→ **Supplied records**
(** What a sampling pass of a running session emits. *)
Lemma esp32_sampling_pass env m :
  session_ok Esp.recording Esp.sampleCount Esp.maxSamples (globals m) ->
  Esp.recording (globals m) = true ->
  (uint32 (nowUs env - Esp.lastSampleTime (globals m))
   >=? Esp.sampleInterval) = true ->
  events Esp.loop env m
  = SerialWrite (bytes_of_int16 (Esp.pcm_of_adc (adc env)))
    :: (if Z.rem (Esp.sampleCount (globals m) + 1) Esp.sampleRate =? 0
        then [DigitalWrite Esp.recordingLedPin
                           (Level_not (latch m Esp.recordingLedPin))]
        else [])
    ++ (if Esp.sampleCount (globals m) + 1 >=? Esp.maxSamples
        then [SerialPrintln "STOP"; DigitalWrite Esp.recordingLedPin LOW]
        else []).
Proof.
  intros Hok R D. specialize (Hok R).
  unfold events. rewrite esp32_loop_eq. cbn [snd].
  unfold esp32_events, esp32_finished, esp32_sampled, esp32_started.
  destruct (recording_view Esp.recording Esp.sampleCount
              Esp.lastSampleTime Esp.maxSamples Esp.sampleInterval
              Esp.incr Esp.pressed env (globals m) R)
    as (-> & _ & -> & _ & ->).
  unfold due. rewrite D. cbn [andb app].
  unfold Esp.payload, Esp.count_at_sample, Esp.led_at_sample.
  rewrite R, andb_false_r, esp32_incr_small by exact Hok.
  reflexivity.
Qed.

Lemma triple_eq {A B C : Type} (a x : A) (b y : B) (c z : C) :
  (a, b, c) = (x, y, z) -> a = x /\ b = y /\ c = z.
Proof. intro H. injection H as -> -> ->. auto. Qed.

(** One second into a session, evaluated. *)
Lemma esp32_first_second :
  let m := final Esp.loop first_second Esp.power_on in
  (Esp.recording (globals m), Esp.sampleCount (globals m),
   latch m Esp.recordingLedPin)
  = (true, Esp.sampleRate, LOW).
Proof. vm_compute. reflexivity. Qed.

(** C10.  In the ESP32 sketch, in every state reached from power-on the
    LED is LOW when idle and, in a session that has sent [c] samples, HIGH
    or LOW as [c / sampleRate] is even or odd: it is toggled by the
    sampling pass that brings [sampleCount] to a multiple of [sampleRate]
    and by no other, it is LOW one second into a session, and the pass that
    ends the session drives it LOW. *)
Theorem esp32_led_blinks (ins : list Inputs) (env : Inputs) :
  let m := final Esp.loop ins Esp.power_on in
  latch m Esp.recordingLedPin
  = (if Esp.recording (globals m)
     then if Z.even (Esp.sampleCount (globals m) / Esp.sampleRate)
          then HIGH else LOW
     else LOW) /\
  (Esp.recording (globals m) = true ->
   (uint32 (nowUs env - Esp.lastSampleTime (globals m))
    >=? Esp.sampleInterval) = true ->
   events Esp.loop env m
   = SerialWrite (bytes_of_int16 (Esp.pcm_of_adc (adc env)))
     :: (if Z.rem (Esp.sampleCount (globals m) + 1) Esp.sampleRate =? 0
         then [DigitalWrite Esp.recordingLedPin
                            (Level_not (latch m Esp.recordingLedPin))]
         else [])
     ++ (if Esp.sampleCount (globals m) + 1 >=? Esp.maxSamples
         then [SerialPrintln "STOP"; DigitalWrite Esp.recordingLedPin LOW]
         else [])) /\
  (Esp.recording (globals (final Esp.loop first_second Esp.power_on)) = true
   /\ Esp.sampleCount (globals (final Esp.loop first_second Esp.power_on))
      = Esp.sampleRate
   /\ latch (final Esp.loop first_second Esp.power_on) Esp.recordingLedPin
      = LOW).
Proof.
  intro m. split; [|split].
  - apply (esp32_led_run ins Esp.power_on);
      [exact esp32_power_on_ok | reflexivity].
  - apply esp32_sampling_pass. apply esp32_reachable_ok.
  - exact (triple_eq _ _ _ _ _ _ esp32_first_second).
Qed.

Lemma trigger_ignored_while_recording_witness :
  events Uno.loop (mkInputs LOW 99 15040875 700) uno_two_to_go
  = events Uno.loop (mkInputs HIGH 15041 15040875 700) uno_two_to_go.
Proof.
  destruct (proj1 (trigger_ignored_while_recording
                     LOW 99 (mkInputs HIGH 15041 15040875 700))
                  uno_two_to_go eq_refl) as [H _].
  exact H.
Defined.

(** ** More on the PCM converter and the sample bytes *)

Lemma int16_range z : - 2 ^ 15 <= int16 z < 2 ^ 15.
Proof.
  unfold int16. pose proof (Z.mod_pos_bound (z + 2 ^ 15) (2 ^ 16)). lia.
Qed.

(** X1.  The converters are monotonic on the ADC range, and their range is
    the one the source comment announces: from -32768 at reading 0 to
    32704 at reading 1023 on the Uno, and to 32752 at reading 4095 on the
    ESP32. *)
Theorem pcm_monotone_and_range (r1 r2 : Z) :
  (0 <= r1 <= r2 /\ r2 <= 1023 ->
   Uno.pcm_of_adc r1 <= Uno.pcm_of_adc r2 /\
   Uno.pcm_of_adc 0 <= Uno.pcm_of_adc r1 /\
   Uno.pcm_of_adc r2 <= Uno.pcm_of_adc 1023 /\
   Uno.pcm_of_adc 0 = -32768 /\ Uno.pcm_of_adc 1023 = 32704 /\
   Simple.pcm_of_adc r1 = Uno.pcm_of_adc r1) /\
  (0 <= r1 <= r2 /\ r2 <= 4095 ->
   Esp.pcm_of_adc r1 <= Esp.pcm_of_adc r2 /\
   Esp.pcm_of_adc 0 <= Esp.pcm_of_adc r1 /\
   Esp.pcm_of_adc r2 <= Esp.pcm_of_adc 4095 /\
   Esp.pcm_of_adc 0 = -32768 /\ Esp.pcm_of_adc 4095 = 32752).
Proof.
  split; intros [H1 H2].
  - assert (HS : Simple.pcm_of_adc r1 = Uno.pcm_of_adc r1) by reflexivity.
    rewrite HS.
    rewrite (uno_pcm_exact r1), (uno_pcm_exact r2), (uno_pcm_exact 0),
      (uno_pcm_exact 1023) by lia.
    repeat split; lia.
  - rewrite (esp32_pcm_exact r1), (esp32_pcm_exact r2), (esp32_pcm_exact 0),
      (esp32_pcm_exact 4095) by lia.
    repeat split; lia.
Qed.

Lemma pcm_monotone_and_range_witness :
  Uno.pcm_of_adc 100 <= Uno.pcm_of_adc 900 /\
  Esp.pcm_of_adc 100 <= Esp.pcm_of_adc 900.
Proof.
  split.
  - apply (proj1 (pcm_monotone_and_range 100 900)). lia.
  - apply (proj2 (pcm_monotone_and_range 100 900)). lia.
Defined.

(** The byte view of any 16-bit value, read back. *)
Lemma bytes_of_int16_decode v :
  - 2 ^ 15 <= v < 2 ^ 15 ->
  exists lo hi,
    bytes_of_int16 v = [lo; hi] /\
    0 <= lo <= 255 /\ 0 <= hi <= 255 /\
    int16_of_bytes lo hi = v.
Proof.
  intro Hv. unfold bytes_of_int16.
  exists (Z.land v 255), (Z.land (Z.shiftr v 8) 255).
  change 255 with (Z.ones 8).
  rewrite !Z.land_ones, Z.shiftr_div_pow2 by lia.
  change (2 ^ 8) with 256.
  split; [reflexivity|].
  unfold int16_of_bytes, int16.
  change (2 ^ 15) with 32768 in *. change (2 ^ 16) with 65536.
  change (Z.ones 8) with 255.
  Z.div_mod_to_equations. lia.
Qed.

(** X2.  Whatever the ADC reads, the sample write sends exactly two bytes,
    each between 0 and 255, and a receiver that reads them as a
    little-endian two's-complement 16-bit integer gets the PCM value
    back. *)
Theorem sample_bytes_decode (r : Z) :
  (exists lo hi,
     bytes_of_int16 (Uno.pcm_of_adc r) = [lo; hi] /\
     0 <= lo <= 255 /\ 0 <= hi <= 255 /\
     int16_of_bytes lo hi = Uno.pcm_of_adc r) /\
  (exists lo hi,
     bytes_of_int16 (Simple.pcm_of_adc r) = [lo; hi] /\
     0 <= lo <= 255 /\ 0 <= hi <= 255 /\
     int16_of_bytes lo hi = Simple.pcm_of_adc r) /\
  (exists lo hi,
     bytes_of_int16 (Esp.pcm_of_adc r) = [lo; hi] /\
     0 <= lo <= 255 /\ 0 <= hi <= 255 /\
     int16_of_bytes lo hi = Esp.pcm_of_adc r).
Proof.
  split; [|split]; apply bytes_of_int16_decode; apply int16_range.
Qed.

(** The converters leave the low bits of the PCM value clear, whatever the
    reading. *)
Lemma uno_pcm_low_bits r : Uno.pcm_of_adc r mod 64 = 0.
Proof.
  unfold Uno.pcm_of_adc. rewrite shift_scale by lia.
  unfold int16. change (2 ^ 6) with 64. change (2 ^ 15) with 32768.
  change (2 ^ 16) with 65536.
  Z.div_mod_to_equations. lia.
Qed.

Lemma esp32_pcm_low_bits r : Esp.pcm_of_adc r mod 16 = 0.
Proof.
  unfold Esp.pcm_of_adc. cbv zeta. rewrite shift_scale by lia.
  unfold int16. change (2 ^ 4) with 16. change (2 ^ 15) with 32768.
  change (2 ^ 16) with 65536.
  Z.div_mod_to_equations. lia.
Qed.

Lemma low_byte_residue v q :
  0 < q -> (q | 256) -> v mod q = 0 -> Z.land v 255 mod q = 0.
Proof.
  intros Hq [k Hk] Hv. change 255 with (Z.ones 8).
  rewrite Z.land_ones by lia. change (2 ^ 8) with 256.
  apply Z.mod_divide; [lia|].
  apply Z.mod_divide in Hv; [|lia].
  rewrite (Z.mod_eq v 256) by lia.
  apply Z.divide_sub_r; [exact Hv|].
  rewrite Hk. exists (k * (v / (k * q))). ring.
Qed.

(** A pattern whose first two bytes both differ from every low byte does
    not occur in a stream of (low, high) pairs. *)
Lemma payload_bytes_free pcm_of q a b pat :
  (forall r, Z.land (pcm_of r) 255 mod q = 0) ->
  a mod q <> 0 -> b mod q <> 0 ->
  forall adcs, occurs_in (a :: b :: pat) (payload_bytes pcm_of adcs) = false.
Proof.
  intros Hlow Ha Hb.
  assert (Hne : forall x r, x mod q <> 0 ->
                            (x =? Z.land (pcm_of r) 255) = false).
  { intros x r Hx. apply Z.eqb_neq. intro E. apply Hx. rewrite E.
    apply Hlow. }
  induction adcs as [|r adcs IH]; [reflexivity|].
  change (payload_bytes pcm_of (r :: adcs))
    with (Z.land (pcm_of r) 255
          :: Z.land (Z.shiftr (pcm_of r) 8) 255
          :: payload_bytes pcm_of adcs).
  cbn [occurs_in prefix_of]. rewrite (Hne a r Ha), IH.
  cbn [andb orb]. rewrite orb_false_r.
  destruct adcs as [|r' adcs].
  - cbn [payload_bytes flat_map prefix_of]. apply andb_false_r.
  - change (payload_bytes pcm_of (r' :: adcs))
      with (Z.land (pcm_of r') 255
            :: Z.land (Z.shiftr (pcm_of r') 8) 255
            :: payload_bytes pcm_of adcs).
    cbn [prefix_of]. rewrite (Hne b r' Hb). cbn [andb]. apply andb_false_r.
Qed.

--

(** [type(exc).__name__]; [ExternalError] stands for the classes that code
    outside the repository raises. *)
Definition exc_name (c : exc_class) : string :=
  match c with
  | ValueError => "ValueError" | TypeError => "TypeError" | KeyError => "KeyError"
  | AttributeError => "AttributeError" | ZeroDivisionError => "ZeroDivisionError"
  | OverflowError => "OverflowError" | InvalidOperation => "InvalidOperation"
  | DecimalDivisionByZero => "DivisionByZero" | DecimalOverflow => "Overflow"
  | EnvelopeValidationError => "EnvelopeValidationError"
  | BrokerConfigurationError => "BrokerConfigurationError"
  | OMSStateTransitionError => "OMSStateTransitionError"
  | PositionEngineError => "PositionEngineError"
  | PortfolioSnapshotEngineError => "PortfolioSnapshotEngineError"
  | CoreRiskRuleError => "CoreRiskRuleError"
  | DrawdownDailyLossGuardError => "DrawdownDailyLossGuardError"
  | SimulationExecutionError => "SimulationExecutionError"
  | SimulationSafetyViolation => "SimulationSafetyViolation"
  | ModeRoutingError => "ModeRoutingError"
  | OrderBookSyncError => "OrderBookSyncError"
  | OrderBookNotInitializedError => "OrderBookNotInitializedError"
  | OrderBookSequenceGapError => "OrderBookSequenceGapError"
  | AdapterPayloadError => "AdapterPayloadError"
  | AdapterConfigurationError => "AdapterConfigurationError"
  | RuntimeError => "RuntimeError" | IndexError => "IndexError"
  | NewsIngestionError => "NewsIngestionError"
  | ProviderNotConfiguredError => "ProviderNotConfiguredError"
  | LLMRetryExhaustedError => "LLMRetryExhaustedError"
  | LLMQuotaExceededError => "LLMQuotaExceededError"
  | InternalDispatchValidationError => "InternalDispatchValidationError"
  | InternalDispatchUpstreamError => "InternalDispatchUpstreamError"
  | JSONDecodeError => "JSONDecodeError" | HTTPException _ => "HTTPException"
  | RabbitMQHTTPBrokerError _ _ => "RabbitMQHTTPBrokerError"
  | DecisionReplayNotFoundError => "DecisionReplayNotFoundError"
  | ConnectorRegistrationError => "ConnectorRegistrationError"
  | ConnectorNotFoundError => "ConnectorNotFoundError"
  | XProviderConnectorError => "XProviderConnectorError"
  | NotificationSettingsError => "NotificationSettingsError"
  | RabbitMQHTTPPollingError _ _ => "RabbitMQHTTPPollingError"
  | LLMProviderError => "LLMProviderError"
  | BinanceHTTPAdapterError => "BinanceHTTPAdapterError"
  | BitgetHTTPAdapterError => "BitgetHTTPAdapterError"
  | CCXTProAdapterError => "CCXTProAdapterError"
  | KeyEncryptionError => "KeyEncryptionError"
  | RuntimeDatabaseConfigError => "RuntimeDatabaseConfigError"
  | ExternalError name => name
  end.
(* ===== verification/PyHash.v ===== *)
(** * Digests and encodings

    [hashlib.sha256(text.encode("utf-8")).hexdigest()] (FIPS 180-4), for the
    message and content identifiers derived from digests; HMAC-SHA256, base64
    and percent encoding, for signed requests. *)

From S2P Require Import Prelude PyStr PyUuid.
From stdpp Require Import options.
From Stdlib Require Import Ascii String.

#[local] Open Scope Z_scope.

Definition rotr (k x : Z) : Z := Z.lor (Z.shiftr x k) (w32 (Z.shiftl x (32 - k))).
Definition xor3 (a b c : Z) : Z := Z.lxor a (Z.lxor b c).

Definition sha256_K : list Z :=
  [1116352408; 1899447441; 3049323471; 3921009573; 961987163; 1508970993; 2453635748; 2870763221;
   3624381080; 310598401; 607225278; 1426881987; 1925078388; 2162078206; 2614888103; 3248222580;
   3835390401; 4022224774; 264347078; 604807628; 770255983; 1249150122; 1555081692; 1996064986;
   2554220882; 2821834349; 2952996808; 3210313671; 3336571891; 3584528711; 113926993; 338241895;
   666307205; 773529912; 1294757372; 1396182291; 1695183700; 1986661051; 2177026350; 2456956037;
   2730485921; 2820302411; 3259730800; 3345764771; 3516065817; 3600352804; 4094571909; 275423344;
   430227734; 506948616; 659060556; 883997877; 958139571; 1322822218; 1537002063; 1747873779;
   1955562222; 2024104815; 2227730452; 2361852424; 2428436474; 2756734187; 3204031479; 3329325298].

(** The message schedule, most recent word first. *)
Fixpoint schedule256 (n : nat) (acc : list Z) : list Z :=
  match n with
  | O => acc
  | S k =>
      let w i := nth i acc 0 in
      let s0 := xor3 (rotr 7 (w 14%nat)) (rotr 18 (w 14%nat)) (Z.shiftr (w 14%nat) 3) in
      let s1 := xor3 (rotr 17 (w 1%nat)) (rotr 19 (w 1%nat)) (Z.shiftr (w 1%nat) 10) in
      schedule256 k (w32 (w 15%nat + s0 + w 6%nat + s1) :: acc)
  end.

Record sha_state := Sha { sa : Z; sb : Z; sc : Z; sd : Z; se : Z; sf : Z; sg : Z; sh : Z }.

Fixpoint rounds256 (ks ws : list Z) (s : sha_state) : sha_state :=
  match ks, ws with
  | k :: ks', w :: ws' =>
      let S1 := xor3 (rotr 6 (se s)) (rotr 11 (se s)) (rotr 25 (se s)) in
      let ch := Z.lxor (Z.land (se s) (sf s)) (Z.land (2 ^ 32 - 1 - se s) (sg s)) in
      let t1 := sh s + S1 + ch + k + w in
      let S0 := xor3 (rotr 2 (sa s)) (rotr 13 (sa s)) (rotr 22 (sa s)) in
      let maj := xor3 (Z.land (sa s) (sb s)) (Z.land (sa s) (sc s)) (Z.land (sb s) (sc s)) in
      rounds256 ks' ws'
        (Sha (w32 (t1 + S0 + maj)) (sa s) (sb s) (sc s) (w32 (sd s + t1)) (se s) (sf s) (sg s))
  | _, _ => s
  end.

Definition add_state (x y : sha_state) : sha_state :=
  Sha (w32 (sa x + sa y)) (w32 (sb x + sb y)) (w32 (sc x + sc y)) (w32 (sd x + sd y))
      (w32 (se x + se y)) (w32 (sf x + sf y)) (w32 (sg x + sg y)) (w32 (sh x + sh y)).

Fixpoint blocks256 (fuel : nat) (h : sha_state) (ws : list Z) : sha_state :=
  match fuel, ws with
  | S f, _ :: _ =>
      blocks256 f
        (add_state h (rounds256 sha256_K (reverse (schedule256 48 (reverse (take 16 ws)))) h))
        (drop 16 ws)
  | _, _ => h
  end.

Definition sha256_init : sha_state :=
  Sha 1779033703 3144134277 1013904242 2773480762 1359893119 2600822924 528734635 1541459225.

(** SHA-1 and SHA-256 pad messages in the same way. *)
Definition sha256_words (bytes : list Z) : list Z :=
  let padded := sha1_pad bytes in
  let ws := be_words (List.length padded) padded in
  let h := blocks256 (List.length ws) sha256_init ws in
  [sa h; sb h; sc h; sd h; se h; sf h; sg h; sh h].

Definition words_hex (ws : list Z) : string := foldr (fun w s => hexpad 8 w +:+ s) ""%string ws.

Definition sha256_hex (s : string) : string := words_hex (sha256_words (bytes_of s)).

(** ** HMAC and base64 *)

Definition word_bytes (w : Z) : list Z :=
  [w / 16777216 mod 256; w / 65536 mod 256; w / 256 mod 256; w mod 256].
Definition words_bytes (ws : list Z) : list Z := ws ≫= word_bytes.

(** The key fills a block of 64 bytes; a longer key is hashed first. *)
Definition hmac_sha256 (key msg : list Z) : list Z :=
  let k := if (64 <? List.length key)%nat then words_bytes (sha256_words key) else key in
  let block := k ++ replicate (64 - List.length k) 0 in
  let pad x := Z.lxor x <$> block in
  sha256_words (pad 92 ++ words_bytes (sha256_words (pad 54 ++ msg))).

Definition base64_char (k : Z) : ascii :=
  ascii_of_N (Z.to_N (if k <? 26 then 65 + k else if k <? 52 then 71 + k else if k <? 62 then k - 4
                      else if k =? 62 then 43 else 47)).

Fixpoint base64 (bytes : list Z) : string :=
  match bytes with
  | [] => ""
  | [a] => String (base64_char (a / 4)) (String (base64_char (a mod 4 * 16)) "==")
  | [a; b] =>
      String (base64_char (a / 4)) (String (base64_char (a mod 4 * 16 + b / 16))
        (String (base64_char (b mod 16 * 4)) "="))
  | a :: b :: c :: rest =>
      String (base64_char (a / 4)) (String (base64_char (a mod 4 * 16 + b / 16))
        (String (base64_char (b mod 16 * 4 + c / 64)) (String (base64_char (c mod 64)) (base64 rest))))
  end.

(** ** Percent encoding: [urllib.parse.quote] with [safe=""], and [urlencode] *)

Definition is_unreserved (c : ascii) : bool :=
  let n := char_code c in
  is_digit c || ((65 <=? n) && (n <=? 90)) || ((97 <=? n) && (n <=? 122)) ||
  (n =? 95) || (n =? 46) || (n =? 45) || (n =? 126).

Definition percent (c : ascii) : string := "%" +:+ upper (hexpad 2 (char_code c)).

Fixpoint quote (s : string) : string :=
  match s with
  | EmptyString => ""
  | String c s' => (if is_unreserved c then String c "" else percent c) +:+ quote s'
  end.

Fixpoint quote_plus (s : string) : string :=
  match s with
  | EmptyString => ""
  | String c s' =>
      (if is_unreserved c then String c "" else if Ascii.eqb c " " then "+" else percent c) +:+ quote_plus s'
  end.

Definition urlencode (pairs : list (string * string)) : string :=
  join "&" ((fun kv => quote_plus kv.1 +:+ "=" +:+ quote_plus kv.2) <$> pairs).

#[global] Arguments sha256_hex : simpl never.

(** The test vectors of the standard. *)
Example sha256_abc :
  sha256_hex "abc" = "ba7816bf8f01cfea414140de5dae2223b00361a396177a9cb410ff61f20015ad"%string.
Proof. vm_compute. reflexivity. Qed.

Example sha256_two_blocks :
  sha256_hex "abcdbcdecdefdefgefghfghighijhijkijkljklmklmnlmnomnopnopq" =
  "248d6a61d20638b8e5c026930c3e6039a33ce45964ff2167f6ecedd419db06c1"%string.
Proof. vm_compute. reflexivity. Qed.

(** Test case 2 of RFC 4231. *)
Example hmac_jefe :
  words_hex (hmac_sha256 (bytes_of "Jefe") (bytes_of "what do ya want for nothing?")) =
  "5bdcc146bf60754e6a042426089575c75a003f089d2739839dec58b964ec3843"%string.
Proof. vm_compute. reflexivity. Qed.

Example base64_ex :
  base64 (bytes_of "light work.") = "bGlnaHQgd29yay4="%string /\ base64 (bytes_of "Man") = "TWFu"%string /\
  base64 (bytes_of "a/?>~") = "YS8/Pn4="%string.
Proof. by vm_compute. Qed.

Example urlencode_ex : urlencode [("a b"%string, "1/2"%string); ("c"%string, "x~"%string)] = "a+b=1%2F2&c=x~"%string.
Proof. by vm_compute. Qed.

...

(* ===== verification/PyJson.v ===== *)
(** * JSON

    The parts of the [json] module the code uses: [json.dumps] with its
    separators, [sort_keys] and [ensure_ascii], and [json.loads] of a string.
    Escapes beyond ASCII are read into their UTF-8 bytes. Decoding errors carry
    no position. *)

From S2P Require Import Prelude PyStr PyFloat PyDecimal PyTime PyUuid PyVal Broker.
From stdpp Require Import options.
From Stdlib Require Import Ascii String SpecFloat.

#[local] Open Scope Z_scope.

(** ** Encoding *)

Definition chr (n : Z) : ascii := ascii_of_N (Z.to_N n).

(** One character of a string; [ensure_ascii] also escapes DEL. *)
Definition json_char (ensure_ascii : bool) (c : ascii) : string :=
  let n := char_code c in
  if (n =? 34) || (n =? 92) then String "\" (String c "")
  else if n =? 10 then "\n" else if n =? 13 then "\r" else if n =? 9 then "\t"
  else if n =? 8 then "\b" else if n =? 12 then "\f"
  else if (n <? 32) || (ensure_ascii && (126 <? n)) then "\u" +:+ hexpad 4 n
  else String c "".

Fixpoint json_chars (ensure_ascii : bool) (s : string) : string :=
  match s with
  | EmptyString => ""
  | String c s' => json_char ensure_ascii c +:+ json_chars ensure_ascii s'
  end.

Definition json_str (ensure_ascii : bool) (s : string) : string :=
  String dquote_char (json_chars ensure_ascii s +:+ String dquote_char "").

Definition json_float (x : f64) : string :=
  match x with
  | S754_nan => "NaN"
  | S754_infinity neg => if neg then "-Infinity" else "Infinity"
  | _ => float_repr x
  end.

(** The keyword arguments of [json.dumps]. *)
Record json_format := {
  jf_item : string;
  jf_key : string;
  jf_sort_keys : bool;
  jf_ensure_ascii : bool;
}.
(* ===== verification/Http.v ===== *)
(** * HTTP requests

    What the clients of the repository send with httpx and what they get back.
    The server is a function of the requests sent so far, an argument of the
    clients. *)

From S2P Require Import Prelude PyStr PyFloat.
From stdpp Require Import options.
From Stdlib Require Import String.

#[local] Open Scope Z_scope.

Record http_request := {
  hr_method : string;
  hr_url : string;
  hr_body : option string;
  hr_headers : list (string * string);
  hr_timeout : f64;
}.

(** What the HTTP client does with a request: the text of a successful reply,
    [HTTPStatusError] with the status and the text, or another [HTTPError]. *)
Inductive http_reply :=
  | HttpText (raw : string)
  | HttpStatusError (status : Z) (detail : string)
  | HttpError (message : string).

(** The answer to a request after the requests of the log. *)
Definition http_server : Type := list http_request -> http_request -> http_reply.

→ **The problem**
Keep both end lines and retype everything in the records above from the line containing "(** SHA-1 and" through the line containing "Definition words_hex (ws", exactly, with nothing else.

→ **Solution for this exercise**
(** SHA-1 and SHA-256 pad messages in the same way. *)
Definition sha256_words (bytes : list Z) : list Z :=
  let padded := sha1_pad bytes in
  let ws := be_words (List.length padded) padded in
  let h := blocks256 (List.length ws) sha256_init ws in
  [sa h; sb h; sc h; sd h; se h; sf h; sg h; sh h].

Definition words_hex (ws : list Z) : string := foldr (fun w s => hexpad 8 w +:+ s) ""%string ws.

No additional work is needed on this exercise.